(** ** Iteration *)

Section Foreach.
Context {U : Type} (callback : option P -> U -> bool * U).

Fixpoint foreach_loop (n : nat) (els : list (option (option P))) (i : Z) (u : U) : option (bool * U) :=
  match n with
  | O => Some (true, u)
  | S n =>
      v ← el_get els i;
      let '(go, u) := callback v u in
      if (go : bool) then foreach_loop n els (i + 1) u else Some (false, u)
  end.

Definition as_arraylist_foreach a (u : U) : option (bool * U) :=
  foreach_loop (Z.to_nat (size a)) (elements a) 0 u.
End Foreach.

Record as_arraylist_iterator := { it_list : as_arraylist P; it_pos : Z }.

Definition as_arraylist_iterator_init a : as_arraylist_iterator := {| it_list := a; it_pos := 0 |}.

Definition as_arraylist_iterator_has_next (it : as_arraylist_iterator) : bool :=
  it_pos it <? size (it_list it).

Definition as_arraylist_iterator_next (it : as_arraylist_iterator)
  : option (option P * as_arraylist_iterator) :=
  if it_pos it <? size (it_list it) then
    v ← el_get (elements (it_list it)) (it_pos it);
    Some (v, {| it_list := it_list it; it_pos := u32 (it_pos it + 1) |})
  else Some (None, it).

End ArrayList.
Arguments result : clear implicits.

(** ** The abstract list

    [al_rep a l]: the structure is well formed and its elements are [l].  The
    slots beyond the size are NULL, which [as_arraylist_set] beyond the end
    relies on. *)

Section Refinement.
Context {P : Type}.
Implicit Types (a : as_arraylist P) (l f x y r : list (option P)) (v : option P).
Definition hm_exec m (op : hmop) : option (answer * as_hashmap K V) :=
  match op with
  | MSet key v => '(rc, m, d) ← as_hashmap_set hk_hash hk_eq hk_valid true m key v; Some (rc, None, d, m)
  | MGet key => r ← as_hashmap_get hk_hash hk_eq hk_valid m key; Some (0, r, [], m)
  | MRemove key => '(rc, m, d) ← as_hashmap_remove hk_hash hk_eq hk_valid m key; Some (rc, None, d, m)
  | MSize => Some (as_hashmap_size m, None, [], m)
  end.

Definition valid_key (key : option K) : option K := k ← key; if hk_valid k then Some k else None.

Definition hm_spec l (op : hmop) : answer * list (K * option V) :=
  match op with
  | MSet key v =>
      match valid_key key with
      | Some k => (0, None, matching hk_eq k l, (k, v) :: others hk_eq k l)
      | None => (-1, None, [], l)
      end
  | MGet key =>
      match valid_key key with
      | Some k => (0, head (matching hk_eq k l) ≫= snd, [], l)
      | None => (0, None, [], l)
      end
  | MRemove key =>
      match valid_key key with
      | Some k => (0, None, matching hk_eq k l, others hk_eq k l)
      | None => (-1, None, [], l)
      end
  | MSize => (blen l, None, [], l)
  end.

(** The hash code of the key is defined. *)
Definition op_hashed (op : hmop) : Prop :=
  match op with
  | MSet key _ | MGet key | MRemove key =>
      match valid_key key with Some k => is_Some (hk_hash k) | None => True end
  | MSize => True
  end.

(** Room in the 32-bit counters for [n] more elements. *)
Definition hm_fits m (n : Z) : Prop :=
  count m + n < 2 ^ 32 /\ insert_at m + n + 2 * capacity_step m < 2 ^ 32.

Lemma valid_key_Some key k : valid_key key = Some k -> key = Some k /\ hk_valid k = true.
Proof. unfold valid_key. destruct key as [k'|]; simpl; [|done]. case_if; by intros [= ->]. Qed.

Lemma valid_key_None m key v :
  valid_key key = None ->
  as_hashmap_set hk_hash hk_eq hk_valid true m key v = Some (-1, m, [])
  /\ as_hashmap_get hk_hash hk_eq hk_valid m key = Some None
  /\ as_hashmap_remove hk_hash hk_eq hk_valid m key = Some (-1, m, []).
Proof.
  unfold valid_key. destruct key as [k|]; [|done]. simpl. by case_if.
Qed.

Lemma short_perm_eq {X} (l l' : list X) : (length l <= 1)%nat -> l ≡ₚ l' -> l = l'.
Proof.
  intros Hl Hp. destruct l as [|x [|? ?]]; [| |simpl in Hl; lia].
  - by apply Permutation_nil_l in Hp.
  - by apply Permutation_singleton_l in Hp.
Qed.

(** The parts of the bucket that an operation works on, in the whole map. *)
Lemma models_bucket m B k h s b l :
  hm_rep hk_hash hk_eq hk_valid m B -> mjoin B ≡ₚ l ->
  hk_hash k = Some h -> h mod table_capacity m = Z.of_nat s -> B !! s = Some b ->
  bold hk_eq k b = matching hk_eq k l /\ bget hk_eq k b = head (matching hk_eq k l) ≫= snd
  /\ mjoin (<[s := bremove hk_eq k b]> B) ≡ₚ others hk_eq k l
  /\ forall v, mjoin (<[s := bset hk_eq k v b]> B) ≡ₚ (k, v) :: others hk_eq k l.
Proof.
  intros Hrep Hl Hh Hs HB.
  destruct (whole_map hk_hash hk_eq hk_valid hk_sym hk_trans hk_hash_eq m B k h s b Hrep Hh Hs HB)
    as (H1 & H2 & H3 & H4).
  assert (matching hk_eq k (mjoin B) ≡ₚ matching hk_eq k l) as Hm by (unfold matching; by rewrite Hl).
  assert (others hk_eq k (mjoin B) ≡ₚ others hk_eq k l) as Ho by (unfold others; by rewrite Hl).
  assert (length (bold hk_eq k b) <= 1)%nat as Hle
    by (unfold bold; by destruct (b_find hk_eq k b ≫= _); simpl; lia).
  assert (matching hk_eq k (mjoin B) = matching hk_eq k l) as Heq.
  { apply short_perm_eq; [|done]. by rewrite <- (Permutation_length H1). }
  split; [apply short_perm_eq; [done|by rewrite H1, Hm]|].
  split; [by rewrite H2, Heq|]. split; [by rewrite H3|]. intros v. by rewrite (H4 v), Ho.
Qed.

---

What you will do:
Write out the full set of records exactly as given.

Written response:
(** ** Iteration *)

Section Foreach.
Context {U : Type} (callback : option P -> U -> bool * U).

Fixpoint foreach_loop (n : nat) (els : list (option (option P))) (i : Z) (u : U) : option (bool * U) :=
  match n with
  | O => Some (true, u)
  | S n =>
      v ← el_get els i;
      let '(go, u) := callback v u in
      if (go : bool) then foreach_loop n els (i + 1) u else Some (false, u)
  end.

Definition as_arraylist_foreach a (u : U) : option (bool * U) :=
  foreach_loop (Z.to_nat (size a)) (elements a) 0 u.
End Foreach.

Record as_arraylist_iterator := { it_list : as_arraylist P; it_pos : Z }.

Definition as_arraylist_iterator_init a : as_arraylist_iterator := {| it_list := a; it_pos := 0 |}.

Definition as_arraylist_iterator_has_next (it : as_arraylist_iterator) : bool :=
  it_pos it <? size (it_list it).

Definition as_arraylist_iterator_next (it : as_arraylist_iterator)
  : option (option P * as_arraylist_iterator) :=
  if it_pos it <? size (it_list it) then
    v ← el_get (elements (it_list it)) (it_pos it);
    Some (v, {| it_list := it_list it; it_pos := u32 (it_pos it + 1) |})
  else Some (None, it).

End ArrayList.
Arguments result : clear implicits.

(** ** The abstract list

    [al_rep a l]: the structure is well formed and its elements are [l].  The
    slots beyond the size are NULL, which [as_arraylist_set] beyond the end
    relies on. *)

Section Refinement.
Context {P : Type}.
Implicit Types (a : as_arraylist P) (l f x y r : list (option P)) (v : option P).
Definition hm_exec m (op : hmop) : option (answer * as_hashmap K V) :=
  match op with
  | MSet key v => '(rc, m, d) ← as_hashmap_set hk_hash hk_eq hk_valid true m key v; Some (rc, None, d, m)
  | MGet key => r ← as_hashmap_get hk_hash hk_eq hk_valid m key; Some (0, r, [], m)
  | MRemove key => '(rc, m, d) ← as_hashmap_remove hk_hash hk_eq hk_valid m key; Some (rc, None, d, m)
  | MSize => Some (as_hashmap_size m, None, [], m)
  end.

Definition valid_key (key : option K) : option K := k ← key; if hk_valid k then Some k else None.

Definition hm_spec l (op : hmop) : answer * list (K * option V) :=
  match op with
  | MSet key v =>
      match valid_key key with
      | Some k => (0, None, matching hk_eq k l, (k, v) :: others hk_eq k l)
      | None => (-1, None, [], l)
      end
  | MGet key =>
      match valid_key key with
      | Some k => (0, head (matching hk_eq k l) ≫= snd, [], l)
      | None => (0, None, [], l)
      end
  | MRemove key =>
      match valid_key key with
      | Some k => (0, None, matching hk_eq k l, others hk_eq k l)
      | None => (-1, None, [], l)
      end
  | MSize => (blen l, None, [], l)
  end.

(** The hash code of the key is defined. *)
Definition op_hashed (op : hmop) : Prop :=
  match op with
  | MSet key _ | MGet key | MRemove key =>
      match valid_key key with Some k => is_Some (hk_hash k) | None => True end
  | MSize => True
  end.

(** Room in the 32-bit counters for [n] more elements. *)
Definition hm_fits m (n : Z) : Prop :=
  count m + n < 2 ^ 32 /\ insert_at m + n + 2 * capacity_step m < 2 ^ 32.

Lemma valid_key_Some key k : valid_key key = Some k -> key = Some k /\ hk_valid k = true.
Proof. unfold valid_key. destruct key as [k'|]; simpl; [|done]. case_if; by intros [= ->]. Qed.

Lemma valid_key_None m key v :
  valid_key key = None ->
  as_hashmap_set hk_hash hk_eq hk_valid true m key v = Some (-1, m, [])
  /\ as_hashmap_get hk_hash hk_eq hk_valid m key = Some None
  /\ as_hashmap_remove hk_hash hk_eq hk_valid m key = Some (-1, m, []).
Proof.
  unfold valid_key. destruct key as [k|]; [|done]. simpl. by case_if.
Qed.

Lemma short_perm_eq {X} (l l' : list X) : (length l <= 1)%nat -> l ≡ₚ l' -> l = l'.
Proof.
  intros Hl Hp. destruct l as [|x [|? ?]]; [| |simpl in Hl; lia].
  - by apply Permutation_nil_l in Hp.
  - by apply Permutation_singleton_l in Hp.
Qed.

(** The parts of the bucket that an operation works on, in the whole map. *)
Lemma models_bucket m B k h s b l :
  hm_rep hk_hash hk_eq hk_valid m B -> mjoin B ≡ₚ l ->
  hk_hash k = Some h -> h mod table_capacity m = Z.of_nat s -> B !! s = Some b ->
  bold hk_eq k b = matching hk_eq k l /\ bget hk_eq k b = head (matching hk_eq k l) ≫= snd
  /\ mjoin (<[s := bremove hk_eq k b]> B) ≡ₚ others hk_eq k l
  /\ forall v, mjoin (<[s := bset hk_eq k v b]> B) ≡ₚ (k, v) :: others hk_eq k l.
Proof.
  intros Hrep Hl Hh Hs HB.
  destruct (whole_map hk_hash hk_eq hk_valid hk_sym hk_trans hk_hash_eq m B k h s b Hrep Hh Hs HB)
    as (H1 & H2 & H3 & H4).
  assert (matching hk_eq k (mjoin B) ≡ₚ matching hk_eq k l) as Hm by (unfold matching; by rewrite Hl).
  assert (others hk_eq k (mjoin B) ≡ₚ others hk_eq k l) as Ho by (unfold others; by rewrite Hl).
  assert (length (bold hk_eq k b) <= 1)%nat as Hle
    by (unfold bold; by destruct (b_find hk_eq k b ≫= _); simpl; lia).
  assert (matching hk_eq k (mjoin B) = matching hk_eq k l) as Heq.
  { apply short_perm_eq; [|done]. by rewrite <- (Permutation_length H1). }
  split; [apply short_perm_eq; [done|by rewrite H1, Hm]|].
  split; [by rewrite H2, Heq|]. split; [by rewrite H3|]. intros v. by rewrite (H4 v), Ho.
Qed.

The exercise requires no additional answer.